What to produce:
Repeat, exactly as written, the lines of the records below from the first through the line with "assert (H : List.length", but none past it.

##### Records for this exercise #####

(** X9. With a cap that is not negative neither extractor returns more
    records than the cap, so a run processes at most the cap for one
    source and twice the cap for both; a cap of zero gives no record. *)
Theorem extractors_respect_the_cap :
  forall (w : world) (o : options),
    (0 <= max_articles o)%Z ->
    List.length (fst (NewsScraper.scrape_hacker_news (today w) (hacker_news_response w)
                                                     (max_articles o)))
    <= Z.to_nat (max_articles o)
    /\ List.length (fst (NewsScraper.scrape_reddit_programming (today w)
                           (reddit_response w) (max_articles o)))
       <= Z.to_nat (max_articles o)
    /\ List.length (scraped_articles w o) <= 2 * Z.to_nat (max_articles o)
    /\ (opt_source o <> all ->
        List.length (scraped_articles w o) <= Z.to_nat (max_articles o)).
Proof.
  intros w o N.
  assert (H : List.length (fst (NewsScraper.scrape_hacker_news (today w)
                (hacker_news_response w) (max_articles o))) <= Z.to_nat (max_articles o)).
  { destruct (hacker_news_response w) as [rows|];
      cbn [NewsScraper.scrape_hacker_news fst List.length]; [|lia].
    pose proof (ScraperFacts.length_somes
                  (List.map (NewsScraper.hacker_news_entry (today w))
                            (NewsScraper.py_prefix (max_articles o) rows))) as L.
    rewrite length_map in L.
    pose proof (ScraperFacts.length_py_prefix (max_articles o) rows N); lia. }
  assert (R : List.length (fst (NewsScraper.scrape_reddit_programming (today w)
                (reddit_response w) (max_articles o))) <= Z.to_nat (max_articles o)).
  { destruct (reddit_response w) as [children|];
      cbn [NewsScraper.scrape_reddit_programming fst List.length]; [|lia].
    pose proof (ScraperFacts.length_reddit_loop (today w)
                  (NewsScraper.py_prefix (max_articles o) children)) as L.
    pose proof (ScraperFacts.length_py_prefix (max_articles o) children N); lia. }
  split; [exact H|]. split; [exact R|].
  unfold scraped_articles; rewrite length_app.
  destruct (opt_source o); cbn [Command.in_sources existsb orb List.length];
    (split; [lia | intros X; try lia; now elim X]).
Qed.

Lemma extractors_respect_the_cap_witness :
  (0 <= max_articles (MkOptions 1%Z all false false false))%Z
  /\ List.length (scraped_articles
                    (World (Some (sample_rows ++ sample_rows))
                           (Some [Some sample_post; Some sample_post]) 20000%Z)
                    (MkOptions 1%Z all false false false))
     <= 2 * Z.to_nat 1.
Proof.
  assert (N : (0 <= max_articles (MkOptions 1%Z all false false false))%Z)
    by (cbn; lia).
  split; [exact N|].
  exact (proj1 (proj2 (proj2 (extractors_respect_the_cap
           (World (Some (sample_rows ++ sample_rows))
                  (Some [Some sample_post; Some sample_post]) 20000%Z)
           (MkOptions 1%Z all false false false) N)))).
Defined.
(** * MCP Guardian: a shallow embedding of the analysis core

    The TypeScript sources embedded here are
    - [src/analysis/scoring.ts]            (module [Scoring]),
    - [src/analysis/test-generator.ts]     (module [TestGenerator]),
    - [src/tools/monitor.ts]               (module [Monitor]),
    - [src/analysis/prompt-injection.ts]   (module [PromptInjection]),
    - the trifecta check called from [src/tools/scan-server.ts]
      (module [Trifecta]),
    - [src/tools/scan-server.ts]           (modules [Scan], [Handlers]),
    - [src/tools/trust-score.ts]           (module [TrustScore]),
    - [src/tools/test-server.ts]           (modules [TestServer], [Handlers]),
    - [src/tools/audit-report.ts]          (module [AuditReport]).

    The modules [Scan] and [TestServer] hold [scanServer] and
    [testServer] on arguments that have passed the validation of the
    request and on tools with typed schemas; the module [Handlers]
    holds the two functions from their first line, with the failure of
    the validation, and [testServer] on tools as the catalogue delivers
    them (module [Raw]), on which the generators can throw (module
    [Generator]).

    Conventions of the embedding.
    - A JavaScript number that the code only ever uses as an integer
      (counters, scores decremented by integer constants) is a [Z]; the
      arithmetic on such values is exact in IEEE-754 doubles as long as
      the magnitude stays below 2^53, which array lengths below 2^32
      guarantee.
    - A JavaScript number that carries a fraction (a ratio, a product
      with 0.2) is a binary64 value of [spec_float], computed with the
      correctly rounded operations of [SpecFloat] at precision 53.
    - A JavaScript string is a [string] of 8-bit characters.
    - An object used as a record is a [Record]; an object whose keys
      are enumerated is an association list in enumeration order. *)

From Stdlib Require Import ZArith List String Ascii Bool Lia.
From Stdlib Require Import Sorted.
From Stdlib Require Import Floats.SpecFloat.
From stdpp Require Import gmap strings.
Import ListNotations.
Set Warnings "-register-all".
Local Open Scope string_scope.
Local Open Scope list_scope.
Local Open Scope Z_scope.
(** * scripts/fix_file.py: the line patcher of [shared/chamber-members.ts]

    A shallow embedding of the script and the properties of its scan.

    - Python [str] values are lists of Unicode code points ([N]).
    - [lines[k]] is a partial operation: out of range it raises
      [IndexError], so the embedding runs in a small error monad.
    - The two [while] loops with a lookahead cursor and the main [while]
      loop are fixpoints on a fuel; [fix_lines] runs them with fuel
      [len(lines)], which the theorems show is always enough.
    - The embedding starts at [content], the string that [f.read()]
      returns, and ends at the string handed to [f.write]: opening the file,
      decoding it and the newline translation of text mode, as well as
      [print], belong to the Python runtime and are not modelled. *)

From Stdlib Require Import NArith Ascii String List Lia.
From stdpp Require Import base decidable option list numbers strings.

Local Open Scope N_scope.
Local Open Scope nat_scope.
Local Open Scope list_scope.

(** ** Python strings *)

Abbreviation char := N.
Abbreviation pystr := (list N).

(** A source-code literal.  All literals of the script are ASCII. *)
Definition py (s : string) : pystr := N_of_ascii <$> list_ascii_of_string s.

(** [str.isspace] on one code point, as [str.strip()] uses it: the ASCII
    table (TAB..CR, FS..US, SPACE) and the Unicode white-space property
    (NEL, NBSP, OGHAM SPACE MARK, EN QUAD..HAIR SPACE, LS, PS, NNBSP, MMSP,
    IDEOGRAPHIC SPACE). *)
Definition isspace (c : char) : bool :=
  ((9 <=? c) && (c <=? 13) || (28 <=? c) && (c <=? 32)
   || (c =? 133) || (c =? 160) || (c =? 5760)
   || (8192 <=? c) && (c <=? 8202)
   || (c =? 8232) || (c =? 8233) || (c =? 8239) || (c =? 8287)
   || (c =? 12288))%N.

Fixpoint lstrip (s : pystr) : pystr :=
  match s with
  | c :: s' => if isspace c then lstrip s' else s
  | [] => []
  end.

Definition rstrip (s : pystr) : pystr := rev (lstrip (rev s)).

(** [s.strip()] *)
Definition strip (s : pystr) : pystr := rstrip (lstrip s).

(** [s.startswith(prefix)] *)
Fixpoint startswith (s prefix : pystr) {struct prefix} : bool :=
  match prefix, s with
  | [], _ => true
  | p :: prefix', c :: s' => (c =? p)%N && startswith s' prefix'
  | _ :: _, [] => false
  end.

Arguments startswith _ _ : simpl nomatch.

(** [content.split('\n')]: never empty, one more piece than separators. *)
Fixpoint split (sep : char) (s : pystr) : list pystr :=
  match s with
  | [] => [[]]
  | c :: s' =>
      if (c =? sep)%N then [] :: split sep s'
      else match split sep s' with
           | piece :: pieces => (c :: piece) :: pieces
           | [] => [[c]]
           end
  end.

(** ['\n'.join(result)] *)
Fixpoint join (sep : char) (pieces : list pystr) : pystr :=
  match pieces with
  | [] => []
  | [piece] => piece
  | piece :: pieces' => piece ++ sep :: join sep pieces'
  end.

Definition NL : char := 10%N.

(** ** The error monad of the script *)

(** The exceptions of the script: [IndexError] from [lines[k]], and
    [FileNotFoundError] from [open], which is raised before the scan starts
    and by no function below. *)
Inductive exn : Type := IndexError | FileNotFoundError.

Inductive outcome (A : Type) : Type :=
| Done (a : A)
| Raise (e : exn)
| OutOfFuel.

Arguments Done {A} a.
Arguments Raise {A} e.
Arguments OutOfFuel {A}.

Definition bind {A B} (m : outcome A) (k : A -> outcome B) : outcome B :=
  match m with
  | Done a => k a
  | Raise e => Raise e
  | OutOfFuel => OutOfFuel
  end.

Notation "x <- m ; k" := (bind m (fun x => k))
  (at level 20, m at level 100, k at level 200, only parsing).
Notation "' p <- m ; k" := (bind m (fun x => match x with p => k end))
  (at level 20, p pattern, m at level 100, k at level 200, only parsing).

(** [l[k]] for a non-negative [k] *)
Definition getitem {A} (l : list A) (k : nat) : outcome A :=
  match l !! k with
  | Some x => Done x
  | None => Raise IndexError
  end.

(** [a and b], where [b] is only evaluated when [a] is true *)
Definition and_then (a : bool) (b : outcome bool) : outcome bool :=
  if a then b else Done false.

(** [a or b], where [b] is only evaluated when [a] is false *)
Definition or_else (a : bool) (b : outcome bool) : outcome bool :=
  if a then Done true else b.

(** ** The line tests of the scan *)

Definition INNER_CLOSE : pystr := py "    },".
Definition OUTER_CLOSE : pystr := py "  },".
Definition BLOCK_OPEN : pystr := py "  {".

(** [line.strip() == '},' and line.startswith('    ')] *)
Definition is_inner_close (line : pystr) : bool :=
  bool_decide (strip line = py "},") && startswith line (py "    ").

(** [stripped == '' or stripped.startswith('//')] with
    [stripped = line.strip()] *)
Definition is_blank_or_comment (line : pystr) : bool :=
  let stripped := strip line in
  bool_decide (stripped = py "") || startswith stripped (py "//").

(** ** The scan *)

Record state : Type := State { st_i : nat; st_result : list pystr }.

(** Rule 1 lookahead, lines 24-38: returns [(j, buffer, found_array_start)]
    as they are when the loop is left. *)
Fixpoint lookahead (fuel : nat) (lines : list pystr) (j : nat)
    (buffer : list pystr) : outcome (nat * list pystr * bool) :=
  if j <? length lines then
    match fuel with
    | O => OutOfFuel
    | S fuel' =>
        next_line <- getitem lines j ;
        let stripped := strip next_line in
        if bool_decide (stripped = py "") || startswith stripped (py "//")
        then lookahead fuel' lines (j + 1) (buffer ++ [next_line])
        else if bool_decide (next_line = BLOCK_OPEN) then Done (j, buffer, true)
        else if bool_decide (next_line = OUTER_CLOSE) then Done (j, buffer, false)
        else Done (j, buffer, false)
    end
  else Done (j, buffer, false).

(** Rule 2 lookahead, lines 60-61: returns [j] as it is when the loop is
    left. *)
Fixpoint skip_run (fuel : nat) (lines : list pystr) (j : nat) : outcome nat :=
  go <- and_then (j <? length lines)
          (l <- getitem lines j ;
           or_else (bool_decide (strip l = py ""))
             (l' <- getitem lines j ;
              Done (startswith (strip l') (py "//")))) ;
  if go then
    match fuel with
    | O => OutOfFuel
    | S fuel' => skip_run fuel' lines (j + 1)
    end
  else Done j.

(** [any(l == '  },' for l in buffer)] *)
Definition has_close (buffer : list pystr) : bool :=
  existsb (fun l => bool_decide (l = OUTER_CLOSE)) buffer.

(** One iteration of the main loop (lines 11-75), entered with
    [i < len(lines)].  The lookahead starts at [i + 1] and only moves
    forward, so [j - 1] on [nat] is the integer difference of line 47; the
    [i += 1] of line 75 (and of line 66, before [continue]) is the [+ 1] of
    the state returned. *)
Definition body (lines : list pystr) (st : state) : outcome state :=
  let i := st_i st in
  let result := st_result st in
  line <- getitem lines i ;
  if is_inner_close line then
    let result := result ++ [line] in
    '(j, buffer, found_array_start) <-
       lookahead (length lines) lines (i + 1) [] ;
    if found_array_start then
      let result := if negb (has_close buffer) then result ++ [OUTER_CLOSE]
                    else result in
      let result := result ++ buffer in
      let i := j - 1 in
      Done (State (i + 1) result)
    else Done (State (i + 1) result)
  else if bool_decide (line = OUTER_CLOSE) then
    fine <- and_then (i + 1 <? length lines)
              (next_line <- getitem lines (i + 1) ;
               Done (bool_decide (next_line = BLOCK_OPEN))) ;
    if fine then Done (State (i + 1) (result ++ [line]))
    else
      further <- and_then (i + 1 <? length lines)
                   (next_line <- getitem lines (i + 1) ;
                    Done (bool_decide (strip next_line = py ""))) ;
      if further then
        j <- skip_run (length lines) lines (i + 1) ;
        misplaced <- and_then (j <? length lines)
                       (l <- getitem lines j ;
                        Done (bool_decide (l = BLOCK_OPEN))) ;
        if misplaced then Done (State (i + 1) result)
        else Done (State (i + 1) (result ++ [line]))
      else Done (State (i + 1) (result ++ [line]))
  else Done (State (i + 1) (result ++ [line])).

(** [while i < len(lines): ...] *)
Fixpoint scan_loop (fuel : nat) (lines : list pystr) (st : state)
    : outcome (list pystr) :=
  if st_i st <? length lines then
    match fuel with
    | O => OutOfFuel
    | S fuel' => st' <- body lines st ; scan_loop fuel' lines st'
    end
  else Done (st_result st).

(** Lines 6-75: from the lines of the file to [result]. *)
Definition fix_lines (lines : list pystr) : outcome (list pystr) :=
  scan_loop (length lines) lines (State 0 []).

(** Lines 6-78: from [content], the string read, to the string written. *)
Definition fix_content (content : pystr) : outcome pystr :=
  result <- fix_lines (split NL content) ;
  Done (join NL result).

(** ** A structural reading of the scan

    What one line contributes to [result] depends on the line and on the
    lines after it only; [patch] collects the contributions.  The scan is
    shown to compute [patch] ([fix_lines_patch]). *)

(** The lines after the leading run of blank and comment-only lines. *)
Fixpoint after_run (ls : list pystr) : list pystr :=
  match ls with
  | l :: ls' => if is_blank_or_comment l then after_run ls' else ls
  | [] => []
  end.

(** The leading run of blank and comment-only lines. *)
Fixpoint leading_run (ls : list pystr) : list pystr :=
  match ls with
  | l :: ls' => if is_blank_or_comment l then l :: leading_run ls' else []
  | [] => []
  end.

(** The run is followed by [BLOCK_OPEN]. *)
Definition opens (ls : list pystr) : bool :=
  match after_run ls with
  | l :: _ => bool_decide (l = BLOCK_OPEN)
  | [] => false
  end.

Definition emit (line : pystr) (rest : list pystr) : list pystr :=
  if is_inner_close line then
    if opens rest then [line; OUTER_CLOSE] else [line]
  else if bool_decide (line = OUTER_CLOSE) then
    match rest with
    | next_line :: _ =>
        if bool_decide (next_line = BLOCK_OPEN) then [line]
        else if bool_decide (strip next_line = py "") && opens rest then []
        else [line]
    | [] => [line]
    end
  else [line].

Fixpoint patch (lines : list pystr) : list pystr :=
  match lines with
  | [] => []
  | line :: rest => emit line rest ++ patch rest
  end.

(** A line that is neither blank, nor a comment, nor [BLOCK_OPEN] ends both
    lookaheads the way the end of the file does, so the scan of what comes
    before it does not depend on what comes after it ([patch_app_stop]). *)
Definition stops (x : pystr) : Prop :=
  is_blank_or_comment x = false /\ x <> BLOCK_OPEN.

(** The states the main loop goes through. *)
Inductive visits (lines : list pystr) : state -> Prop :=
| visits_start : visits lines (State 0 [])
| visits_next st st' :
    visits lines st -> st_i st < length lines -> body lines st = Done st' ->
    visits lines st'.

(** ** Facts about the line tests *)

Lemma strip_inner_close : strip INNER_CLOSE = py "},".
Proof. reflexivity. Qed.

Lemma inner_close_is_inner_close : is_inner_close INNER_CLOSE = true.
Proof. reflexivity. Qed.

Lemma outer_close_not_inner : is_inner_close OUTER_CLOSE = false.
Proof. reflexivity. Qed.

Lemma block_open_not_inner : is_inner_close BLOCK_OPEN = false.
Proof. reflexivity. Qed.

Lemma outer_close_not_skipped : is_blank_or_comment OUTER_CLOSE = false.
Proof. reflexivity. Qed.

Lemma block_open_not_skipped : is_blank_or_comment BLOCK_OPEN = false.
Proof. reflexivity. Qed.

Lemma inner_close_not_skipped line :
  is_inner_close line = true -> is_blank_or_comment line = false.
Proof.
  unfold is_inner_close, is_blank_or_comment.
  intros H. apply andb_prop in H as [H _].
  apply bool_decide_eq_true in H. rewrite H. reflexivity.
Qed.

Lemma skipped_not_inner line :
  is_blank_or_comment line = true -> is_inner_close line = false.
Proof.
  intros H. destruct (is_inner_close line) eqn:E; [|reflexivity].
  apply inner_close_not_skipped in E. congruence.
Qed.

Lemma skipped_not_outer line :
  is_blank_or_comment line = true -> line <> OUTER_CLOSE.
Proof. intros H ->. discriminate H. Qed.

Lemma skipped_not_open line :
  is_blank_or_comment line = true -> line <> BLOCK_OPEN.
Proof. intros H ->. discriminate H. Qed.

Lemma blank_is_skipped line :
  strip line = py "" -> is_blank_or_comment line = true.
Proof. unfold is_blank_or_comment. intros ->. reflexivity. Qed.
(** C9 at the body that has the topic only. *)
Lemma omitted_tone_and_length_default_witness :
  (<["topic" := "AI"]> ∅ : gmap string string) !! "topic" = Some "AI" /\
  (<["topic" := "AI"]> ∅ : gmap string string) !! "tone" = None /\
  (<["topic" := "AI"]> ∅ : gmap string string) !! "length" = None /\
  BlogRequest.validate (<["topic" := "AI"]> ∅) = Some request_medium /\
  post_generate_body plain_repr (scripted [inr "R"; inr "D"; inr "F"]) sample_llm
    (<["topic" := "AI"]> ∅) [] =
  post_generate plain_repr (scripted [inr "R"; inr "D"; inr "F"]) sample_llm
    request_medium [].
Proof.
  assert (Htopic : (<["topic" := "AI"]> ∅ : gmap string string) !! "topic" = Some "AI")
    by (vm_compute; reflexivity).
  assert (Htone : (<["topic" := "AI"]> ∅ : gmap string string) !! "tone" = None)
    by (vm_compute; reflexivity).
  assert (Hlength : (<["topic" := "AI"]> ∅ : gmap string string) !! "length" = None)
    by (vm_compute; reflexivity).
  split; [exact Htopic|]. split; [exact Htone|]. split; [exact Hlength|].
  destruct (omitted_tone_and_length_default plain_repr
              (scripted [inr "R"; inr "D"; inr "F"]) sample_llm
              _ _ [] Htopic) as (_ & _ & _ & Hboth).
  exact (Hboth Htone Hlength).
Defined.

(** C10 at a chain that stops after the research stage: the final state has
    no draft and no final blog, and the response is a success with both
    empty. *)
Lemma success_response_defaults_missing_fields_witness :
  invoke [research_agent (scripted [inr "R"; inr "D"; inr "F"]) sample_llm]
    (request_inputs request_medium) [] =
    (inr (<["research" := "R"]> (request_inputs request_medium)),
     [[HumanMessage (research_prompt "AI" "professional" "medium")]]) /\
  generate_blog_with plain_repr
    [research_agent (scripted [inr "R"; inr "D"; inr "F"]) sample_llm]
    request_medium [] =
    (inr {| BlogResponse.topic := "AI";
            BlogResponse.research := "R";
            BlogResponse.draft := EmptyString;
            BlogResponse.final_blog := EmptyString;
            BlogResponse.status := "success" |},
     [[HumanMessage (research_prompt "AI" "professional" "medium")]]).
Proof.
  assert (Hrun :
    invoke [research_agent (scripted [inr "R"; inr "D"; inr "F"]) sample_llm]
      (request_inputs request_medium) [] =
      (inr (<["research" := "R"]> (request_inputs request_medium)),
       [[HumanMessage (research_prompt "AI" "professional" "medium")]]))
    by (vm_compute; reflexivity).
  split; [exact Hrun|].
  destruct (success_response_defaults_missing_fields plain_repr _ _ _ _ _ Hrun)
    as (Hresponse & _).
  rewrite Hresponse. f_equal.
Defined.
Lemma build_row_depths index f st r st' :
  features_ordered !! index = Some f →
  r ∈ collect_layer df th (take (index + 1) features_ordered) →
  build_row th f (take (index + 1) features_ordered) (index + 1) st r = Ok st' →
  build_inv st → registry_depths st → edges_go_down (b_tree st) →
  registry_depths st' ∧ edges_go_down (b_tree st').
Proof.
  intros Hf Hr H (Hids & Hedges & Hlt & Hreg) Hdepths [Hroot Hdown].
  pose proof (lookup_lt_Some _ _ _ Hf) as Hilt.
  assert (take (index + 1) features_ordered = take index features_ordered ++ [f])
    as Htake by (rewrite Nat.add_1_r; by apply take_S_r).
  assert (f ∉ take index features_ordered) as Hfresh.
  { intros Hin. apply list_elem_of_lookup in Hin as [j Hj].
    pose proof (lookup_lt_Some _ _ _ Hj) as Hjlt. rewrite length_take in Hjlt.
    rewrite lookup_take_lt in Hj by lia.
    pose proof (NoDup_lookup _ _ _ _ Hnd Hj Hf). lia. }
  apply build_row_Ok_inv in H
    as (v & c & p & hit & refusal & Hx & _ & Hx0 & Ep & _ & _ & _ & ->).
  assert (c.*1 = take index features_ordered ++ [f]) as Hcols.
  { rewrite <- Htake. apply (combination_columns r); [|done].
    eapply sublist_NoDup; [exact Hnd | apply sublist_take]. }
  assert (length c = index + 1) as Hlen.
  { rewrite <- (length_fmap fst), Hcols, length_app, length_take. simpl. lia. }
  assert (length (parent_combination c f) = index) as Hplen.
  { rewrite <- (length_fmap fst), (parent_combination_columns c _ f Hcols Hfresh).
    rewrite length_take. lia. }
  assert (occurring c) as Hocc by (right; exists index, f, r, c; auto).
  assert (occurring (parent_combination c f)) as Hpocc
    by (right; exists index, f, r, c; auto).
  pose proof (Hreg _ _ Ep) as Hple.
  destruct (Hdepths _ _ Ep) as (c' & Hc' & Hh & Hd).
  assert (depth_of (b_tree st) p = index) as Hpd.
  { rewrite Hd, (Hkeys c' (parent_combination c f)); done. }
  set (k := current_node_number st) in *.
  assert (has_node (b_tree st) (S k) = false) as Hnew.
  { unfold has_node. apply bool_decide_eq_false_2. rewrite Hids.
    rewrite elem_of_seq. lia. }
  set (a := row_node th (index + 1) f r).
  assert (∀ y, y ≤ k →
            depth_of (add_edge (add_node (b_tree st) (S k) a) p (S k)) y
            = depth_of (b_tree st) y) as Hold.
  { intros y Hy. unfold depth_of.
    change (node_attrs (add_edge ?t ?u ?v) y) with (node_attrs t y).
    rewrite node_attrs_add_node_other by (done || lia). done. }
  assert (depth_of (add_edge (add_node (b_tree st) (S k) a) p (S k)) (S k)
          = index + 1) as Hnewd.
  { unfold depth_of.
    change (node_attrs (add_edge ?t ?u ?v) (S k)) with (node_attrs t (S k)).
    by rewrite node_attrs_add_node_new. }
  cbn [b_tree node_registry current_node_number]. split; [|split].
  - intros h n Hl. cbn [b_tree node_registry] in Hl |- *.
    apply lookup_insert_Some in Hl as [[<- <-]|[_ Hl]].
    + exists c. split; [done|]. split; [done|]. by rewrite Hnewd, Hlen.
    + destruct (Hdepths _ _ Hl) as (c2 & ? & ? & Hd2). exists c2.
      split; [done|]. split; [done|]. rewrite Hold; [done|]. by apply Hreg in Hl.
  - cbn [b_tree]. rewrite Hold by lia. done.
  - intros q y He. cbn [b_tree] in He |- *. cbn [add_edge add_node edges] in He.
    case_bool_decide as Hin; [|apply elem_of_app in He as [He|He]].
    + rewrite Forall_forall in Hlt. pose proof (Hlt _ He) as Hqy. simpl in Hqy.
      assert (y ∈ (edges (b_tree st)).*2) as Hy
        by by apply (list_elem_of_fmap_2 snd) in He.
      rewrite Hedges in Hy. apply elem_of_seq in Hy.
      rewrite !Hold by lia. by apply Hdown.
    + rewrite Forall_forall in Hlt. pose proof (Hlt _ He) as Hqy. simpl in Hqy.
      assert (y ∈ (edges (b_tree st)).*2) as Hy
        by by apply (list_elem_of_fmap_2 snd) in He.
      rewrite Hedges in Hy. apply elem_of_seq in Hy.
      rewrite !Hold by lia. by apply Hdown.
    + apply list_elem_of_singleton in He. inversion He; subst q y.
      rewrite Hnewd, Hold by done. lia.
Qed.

#####

Answer box:
(** X9. With a cap that is not negative neither extractor returns more
    records than the cap, so a run processes at most the cap for one
    source and twice the cap for both; a cap of zero gives no record. *)
Theorem extractors_respect_the_cap :
  forall (w : world) (o : options),
    (0 <= max_articles o)%Z ->
    List.length (fst (NewsScraper.scrape_hacker_news (today w) (hacker_news_response w)
                                                     (max_articles o)))
    <= Z.to_nat (max_articles o)
    /\ List.length (fst (NewsScraper.scrape_reddit_programming (today w)
                           (reddit_response w) (max_articles o)))
       <= Z.to_nat (max_articles o)
    /\ List.length (scraped_articles w o) <= 2 * Z.to_nat (max_articles o)
    /\ (opt_source o <> all ->
        List.length (scraped_articles w o) <= Z.to_nat (max_articles o)).
Proof.
  intros w o N.
  assert (H : List.length (fst (NewsScraper.scrape_hacker_news (today w)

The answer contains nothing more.